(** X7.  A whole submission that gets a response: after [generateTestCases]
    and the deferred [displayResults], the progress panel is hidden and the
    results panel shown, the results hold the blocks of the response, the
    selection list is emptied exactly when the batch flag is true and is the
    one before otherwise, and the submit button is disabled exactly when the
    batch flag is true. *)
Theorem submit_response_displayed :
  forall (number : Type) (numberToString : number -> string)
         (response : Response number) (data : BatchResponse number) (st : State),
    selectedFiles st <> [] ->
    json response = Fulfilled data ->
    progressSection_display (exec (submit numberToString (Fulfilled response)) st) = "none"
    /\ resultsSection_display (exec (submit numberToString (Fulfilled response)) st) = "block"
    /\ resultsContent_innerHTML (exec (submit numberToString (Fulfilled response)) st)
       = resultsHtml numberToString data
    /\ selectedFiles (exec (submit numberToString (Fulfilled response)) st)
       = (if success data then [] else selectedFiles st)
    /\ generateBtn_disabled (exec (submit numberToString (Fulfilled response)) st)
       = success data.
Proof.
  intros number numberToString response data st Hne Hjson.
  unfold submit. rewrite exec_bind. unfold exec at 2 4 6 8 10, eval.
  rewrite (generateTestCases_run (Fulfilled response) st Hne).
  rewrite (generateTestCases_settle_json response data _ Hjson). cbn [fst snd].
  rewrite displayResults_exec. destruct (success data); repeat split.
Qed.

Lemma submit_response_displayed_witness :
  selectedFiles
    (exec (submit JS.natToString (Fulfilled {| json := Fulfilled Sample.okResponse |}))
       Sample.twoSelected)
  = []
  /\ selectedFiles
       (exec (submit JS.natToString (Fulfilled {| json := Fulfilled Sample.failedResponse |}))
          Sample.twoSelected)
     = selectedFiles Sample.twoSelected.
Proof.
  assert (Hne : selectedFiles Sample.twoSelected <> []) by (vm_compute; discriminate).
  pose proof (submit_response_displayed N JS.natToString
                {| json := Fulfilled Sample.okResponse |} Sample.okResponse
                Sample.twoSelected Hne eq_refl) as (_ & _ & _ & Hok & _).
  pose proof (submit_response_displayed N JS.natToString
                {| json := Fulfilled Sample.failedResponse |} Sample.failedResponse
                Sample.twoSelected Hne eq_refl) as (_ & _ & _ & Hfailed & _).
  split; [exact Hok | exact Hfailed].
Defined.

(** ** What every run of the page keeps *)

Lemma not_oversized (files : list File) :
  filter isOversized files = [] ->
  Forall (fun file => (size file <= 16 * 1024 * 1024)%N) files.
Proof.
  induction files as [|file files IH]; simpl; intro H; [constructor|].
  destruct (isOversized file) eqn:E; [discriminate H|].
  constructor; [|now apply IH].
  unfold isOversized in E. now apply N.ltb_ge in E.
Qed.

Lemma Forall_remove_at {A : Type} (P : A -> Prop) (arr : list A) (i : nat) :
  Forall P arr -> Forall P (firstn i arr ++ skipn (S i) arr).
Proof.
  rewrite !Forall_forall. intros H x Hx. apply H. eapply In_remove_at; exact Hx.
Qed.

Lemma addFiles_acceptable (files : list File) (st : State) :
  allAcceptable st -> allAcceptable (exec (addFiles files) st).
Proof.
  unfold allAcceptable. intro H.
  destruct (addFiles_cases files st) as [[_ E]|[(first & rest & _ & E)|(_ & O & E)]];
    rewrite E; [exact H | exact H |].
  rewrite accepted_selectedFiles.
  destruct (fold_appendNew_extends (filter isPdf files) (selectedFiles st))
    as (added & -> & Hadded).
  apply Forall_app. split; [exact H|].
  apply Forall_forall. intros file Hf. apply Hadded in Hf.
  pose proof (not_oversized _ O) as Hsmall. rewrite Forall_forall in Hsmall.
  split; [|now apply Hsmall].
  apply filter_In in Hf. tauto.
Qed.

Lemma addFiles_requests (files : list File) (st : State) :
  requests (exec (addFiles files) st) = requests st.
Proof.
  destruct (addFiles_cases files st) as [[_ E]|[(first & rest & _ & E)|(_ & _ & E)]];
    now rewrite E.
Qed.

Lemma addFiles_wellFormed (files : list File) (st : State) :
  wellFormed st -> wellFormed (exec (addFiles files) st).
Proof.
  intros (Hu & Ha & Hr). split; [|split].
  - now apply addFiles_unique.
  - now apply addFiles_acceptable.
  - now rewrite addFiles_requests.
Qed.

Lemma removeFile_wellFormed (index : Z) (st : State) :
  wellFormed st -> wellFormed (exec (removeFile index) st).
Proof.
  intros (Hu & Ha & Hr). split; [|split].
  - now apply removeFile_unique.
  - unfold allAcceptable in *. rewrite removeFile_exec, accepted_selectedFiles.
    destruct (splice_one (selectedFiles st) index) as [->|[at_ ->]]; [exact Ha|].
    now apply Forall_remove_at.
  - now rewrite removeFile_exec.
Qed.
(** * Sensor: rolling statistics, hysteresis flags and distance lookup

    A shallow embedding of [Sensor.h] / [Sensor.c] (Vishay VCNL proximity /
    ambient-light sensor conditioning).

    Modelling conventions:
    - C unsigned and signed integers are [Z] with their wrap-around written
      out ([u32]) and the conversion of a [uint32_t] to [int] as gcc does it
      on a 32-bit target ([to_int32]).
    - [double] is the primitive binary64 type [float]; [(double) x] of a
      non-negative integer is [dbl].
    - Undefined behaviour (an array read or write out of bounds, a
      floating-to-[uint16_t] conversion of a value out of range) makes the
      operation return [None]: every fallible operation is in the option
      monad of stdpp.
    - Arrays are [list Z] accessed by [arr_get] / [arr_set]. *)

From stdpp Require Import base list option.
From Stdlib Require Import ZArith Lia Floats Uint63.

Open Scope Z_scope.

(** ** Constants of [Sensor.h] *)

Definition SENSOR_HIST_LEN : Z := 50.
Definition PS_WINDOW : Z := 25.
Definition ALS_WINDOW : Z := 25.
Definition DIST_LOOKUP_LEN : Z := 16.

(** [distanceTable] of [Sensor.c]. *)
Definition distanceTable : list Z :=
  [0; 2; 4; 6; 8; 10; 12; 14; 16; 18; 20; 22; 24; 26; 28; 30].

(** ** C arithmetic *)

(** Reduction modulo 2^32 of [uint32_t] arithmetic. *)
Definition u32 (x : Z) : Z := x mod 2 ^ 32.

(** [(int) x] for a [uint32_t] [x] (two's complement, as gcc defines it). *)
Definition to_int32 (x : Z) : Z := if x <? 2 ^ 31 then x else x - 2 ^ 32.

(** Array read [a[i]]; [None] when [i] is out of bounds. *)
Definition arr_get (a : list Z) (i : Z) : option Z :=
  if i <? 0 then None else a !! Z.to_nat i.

#### [Your task]
The first line of the data, the line with "one before otherwise, and", and all lines in between are to be copied exactly. Leave out everything else.

#### [Solution to the problem]
(** X7.  A whole submission that gets a response: after [generateTestCases]
    and the deferred [displayResults], the progress panel is hidden and the
    results panel shown, the results hold the blocks of the response, the
    selection list is emptied exactly when the batch flag is true and is the
    one before otherwise, and the submit button is disabled exactly when the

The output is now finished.